Byrne Lab and colleagues develop gene therapies for retinal disease. Inherited retinal dystrophies include a diverse group of blinding disorders that have a profound effect on patients’ quality of life. Approximately 1 in 3000 people worldwide are affected by inherited retinal degenerations. This group of diseases involves mutations in more than 200 genes, with autosomal recessive, dominant, X-linked, and complex patterns of inheritance. There are currently no effective treatments for most forms of inherited retinal degeneration. However, gene therapy, in which a healthy copy of a mutated gene or a therapeutic protein is delivered to cells in the retina, is a highly promising approach to treating retinal disease. Before gene therapy strategies are effective, efficient, and applicable to most retinal diseases, there are significant obstacles that must be overcome. These include developing gene therapy approaches for diseases involving large genes, dominant mutations, and mutations in noncoding regions.
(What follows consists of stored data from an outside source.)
(** X12.  The message of the API about the context length is both
    recognised and read back: a text that has, after any words without
    digits, the sentence [maximum context length is <limit> tokens], then
    any words without digits on the same line, then [<requested> tokens],
    followed by anything, is a token-limit error for
    [_is_token_limit_error]; and when neither number has more than 4300
    digits [parse_error_info] returns the smaller and the larger of the
    two. *)
Theorem openai_message_is_recognised_and_parsed
    (pre mid post : string) (limit requested : Z) :
  (0 <= limit)%Z -> (0 <= requested)%Z ->
  Text.has_digit pre = false ->
  Text.has_digit mid = false -> Text.has_newline mid = false ->
  let error_text :=
    pre +:+ "maximum context length is " +:+ Py.str_of_int limit
      +:+ " tokens" +:+ mid +:+ Py.str_of_int requested +:+ " tokens"
      +:+ post in
  OpenAILLM._is_token_limit_error error_text = true
  /\ (String.length (Py.str_of_int limit) <= Py.MAX_STR_DIGITS ->
      String.length (Py.str_of_int requested) <= Py.MAX_STR_DIGITS ->
      TokenErrorAnalyzer.parse_error_info error_text
      = Ok (Z.min limit requested, Z.max limit requested)).
Proof.
  intros Hl Hr Hpre Hmid Hnl error_text.
  destruct (str_of_int_nonneg limit Hl) as (Hlv & Hld & Hlne).
  destruct (str_of_int_nonneg requested Hr) as (Hrv & Hrd & Hrne).
  split.
  - unfold OpenAILLM._is_token_limit_error. apply existsb_exists.
    exists "maximum context length". split; [simpl; tauto|].
    apply contains_app. subst error_text.
    exists (OpenAILLM.str_lower pre),
      (OpenAILLM.str_lower
         (" is " +:+ Py.str_of_int limit +:+ " tokens" +:+ mid
            +:+ Py.str_of_int requested +:+ " tokens" +:+ post)).
    change "maximum context length is "
      with ("maximum context length" +:+ " is ").
    by rewrite (append_assoc "maximum context length"), !str_lower_app.
  - intros Hshort1 Hshort2.
    unfold TokenErrorAnalyzer.parse_error_info. subst error_text.
    rewrite openai_template_match by done.
    unfold Regex.group. simpl.
    rewrite !int_of_str_short by done. simpl. by rewrite Hlv, Hrv.
Qed.

(** ** The chat client and the budgets it causes *)

Section ClientFacts.
Import Eff CompressionService Classify OpenAILLM.
Context `{TokenAnalyzer} `{CompressionEngine} `{Clock}.

Lemma handle_growth (messages : list nat) (error_info : string) (w : world) :
  let w' := (handle_token_overflow messages error_info w).2 in
  length (engine_log w') <= length (engine_log w) + 3
  /\ length (heap w') <= length (heap w) + 1.
Proof.
  destruct (handle_try_cases messages error_info w)
    as [[e He]|[[Hc He]|[Hc (limits & sb & segs & new & summary &
                              Hp & Hb & Hs & Hcs & Hprog & He)]]].
  - rewrite (handle_of_try_raise _ _ _ _ _ He), emergency_fallback_run.
    destruct (last _); [destruct (_ !! "content") as [[| | |]|]|]; simpl;
      rewrite ?length_app; simpl; lia.
  - rewrite (handle_of_try_ok _ _ _ _ _ He). simpl. lia.
  - rewrite (handle_of_try_ok _ _ _ _ _ He). simpl.
    apply compress_segments_at_most_three in Hcs as (calls & Heq & Hlen).
    injection Heq as Heq. apply app_inv_head in Heq. subst calls.
    rewrite !length_app. simpl. lia.
Qed.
Byrne and colleagues use high-throughput methods, guided by computational approaches, to engineer viral vectors with new abilities and improved capabilities to deliver therapeutic genes to the retina. Byrne and colleagues are developing new therapies that allow for increased precision of gene delivery and protein expression. They are also focusing on developing and implementing gene editing approaches using CRISPR/Cas9, a powerful and widely applicable molecular tool, which they are using to directly rewrite the genome.